The United National Movement and other political parties connected to the Saakashvili regime capitalizing on the Khorava Street case to demand resignation of the current government is the height of hypocrisy, cynicism and manipulation, given their own, far worse record, on criminal justice generally, and specifically in matters such as the Sandro Gvirgvliani case, in which a young man was murdered by Ministry of Interior officers, the crime was covered up, and the defendants protected at the highest level, including by Saakashvili himself (who eventually pardoned the murderers after they served short prison terms).

But even if we set aside the hypocrisy of parties and politicians of the previous regimes trying to capitalize on a crisis brought by the system they have helped engender, demanding the Prime Minister’s resignation is simply not the answer to the problem at hand.

He would be replaced by another politician, whether by appointment or by elections, who is going to use the courts, the police and the prosecutor in the same way, for the ruling party’s own purposes. By demanding resignation of the Prime Minister, Georgians will be buying the same medicine with which they have been poisoned before.

Time to Face the Truth

The Khorava Street murders and verdict, and the huge public reaction to them, need to be a “Come to Jesus” lesson as we say in America, that the business of reforming the courts, the police and prosecutor can no longer be avoided. Georgians are in the street today to force change on that final frontier which has until now eluded reform: the justice system.

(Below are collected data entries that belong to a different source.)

(* ===== verification/VnetHeader.v ===== *)
(** * Switch metadata and software offload completion
      ([hv/crates/vmlab-hv-proto/src/net.rs])

    The virtio-net header a capable port carries beside each frame, its
    stream metadata, and [segments], which completes a partial checksum or
    cuts a GSO packet for a raw port. All slices of [segments] are at offsets
    read from the frame, so it is an [io] computation that can [Crash]. *)

From S2P Require Import Prelude Checksum Frame.

(** ** Constants *)

Definition VNET_MAX_FRAME_LEN : Z := 65536 + 14.
Definition METADATA_LEN : Z := 16.
Definition NEEDS_CSUM : Z := 1.
Definition DATA_VALID : Z := 2.
Definition GSO_NONE : Z := 0.
Definition GSO_TCPV4 : Z := 1.
Definition GSO_TCPV6 : Z := 4.
Definition GSO_UDP : Z := 5.
Definition GSO_ECN : Z := 128.

Record Header := mkHeader {
  h_flags : Z; h_gso_type : Z; h_hdr_len : Z;
  h_gso_size : Z; h_csum_start : Z; h_csum_offset : Z }.
#[global] Instance Header_eq_dec : EqDecision Header.
Proof. solve_decision. Defined.
Definition Header_default : Header := mkHeader 0 0 0 0 0 0.

(** [u16::to_le_bytes], [u16::from_le_bytes], and [!x] on [u8]. *)
Definition le16 (n : Z) : bytes := [n mod 256; n / 256].
Definition of_le16 (a b : Z) : Z := b * 256 + a.
Definition not8 (x : Z) : Z := Z.lxor x 255.

(** [be16(bytes, at)]. *)
Definition get_be16 (l : bytes) (at_ : Z) : io Z :=
  word ← ok_or InvalidData (get_range l at_ (at_ + 2));
  Ok (of_be16 (idx word 0) (idx word 1)).
Definition get_byte (l : bytes) (at_ : Z) : io Z := ok_or InvalidData (get_idx l at_).

(** ** The checksum accumulator ([Sum]) *)

Definition sum_add (sum : Z) (l : bytes) : Z := sum_be16 l sum.
Definition sum_finish (sum : Z) : Z := Z.lxor (wrap16 (fold_carry carry_fuel sum)) 0xFFFF.
Definition checksum (l : bytes) : Z := sum_finish (sum_add 0 l).

(** ** Frame layout *)

Record Layout := { l_ip : Z; l_transport : Z; l_protocol : Z; l_ipv4 : bool }.

Definition is_vlan (kind : Z) : bool := (kind =? 0x8100) || (kind =? 0x88a8).

(** The VLAN loop: at most two tags. *)
Fixpoint skip_vlan (n : nat) (frame : bytes) (ip kind : Z) : io (Z * Z) :=
  match n with
  | O => Ok (ip, kind)
  | S n =>
      if negb (is_vlan kind) then Ok (ip, kind)
      else kind ← get_be16 frame (ip + 2); skip_vlan n frame (ip + 4) kind
  end.

Definition is_ext_header (protocol : Z) : bool :=
  (protocol =? 0) || (protocol =? 43) || (protocol =? 60) || (protocol =? 51).

(** The IPv6 extension-header loop: at most eight headers. *)
Fixpoint skip_ext (n : nat) (frame : bytes) (at_ protocol : Z) : io (Z * Z) :=
  match n with
  | O => Ok (at_, protocol)
  | S n =>
      if negb (is_ext_header protocol) then Ok (at_, protocol)
      else
        next ← get_byte frame at_;
        l ← get_byte frame (at_ + 1);
        skip_ext n frame
          (at_ + (if protocol =? 51 then (l + 2) * 4 else (l + 1) * 8)) next
  end.

Definition Layout_ip (frame : bytes) (ip kind : Z) : io (Z * Z * bool) :=
  if kind =? 0x0800 then
    first ← get_byte frame ip;
    let l := Z.land first 15 * 4 in
    if negb (Z.shiftr first 4 =? 4) || (l <? 20) then Err InvalidData
    else
      frag ← get_be16 frame (ip + 6);
      if negb (Z.land frag 0x3fff =? 0) then Err InvalidData
      else protocol ← get_byte frame (ip + 9); Ok (ip + l, protocol, true)
  else if kind =? 0x86dd then
    match get_idx frame ip with
    | None => Err InvalidData
    | Some first =>
        if negb (Z.shiftr first 4 =? 6) then Err InvalidData
        else
          protocol ← get_byte frame (ip + 6);
          r ← skip_ext 8 frame (ip + 40) protocol;
          Ok (r.1, r.2, false)
    end
  else Err InvalidData.
Definition PREFIX_LEN : Z := 4.
Definition FP_ETH_HEADER_LEN : Z := 14.
Definition FP_MAX_FRAME_LEN : Z := 65536 + 14 + 4.
Definition MAX_BOUNDARIES_PER_SKB : nat := 16.
Definition FLAG_DESYNC : Z := 1.

Record FrameState := mkFrameState {
  remaining : Z; prefix_buf : bytes; prefix_have : Z; fs_flags : Z }.
Definition FrameState_default : FrameState := mkFrameState 0 [0; 0; 0; 0] 0 0.

Inductive SkbClass := Aligned (frame_len : Z) | Passthrough | Desync.

Definition set_desync (st : FrameState) : FrameState :=
  mkFrameState (remaining st) (prefix_buf st) (prefix_have st) (Z.lor (fs_flags st) FLAG_DESYNC).

(** [walk_boundaries]; [n] counts down the boundaries still allowed, and
    [read off k] loads [k] bytes of the buffer at [off]. *)
Fixpoint walk_boundaries (n : nat) (st : FrameState) (l off : Z) (read : Z → Z → option bytes)
    : FrameState * SkbClass :=
  match n with
  | O => (set_desync st, Desync)
  | S n =>
      if l <=? off then (st, Passthrough)
      else
        let start := Z.land (prefix_have st) 3 in
        let need := PREFIX_LEN - start in
        let avail := l - off in
        let take := if need <? avail then need else avail in
        match read off take with
        | None => (set_desync st, Desync)
        | Some b =>
            let buf := splice (prefix_buf st) start b in
            let have := start + take in
            let off := off + take in
            if have <? PREFIX_LEN
            then (mkFrameState (remaining st) buf have (fs_flags st), Passthrough)
            else
              let flen := u32_at buf 0 in
              let st := mkFrameState (remaining st) buf 0 (fs_flags st) in
              if FP_MAX_FRAME_LEN <? flen then (set_desync st, Desync)
              else
                let rest := l - off in
                if rest <=? flen
                then (mkFrameState (flen - rest) buf 0 (fs_flags st), Passthrough)
                else walk_boundaries n st l (off + flen) read
        end
  end.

Every recommendation that has been made on the front of legal reform in this country by the Council of Europe and the best and most informed Georgian minds on this subject needs to finally be put in place. No more tweaking the reforms to avoid real change can be allowed. Even more importantly, the representatives of the old system that currently staff the top ranks of the courts — in the High Council of Justice and the Supreme Court — and the Prosecutor’s office, need to be removed. Trustworthy people, who are true reformers, need to be put in all these top judicial and prosecutorial posts. We know who they are: they have been fighting for these changes for years, some from academia, some from the NGO sector, and some as politicians. That is how this government can best do its job, and continue to hold office until the next elections, which is the proper place to put them to the test.

Ted Jonas

Ted Jonas is a lawyer in private practice who has lived in Tbilisi for over 20 years.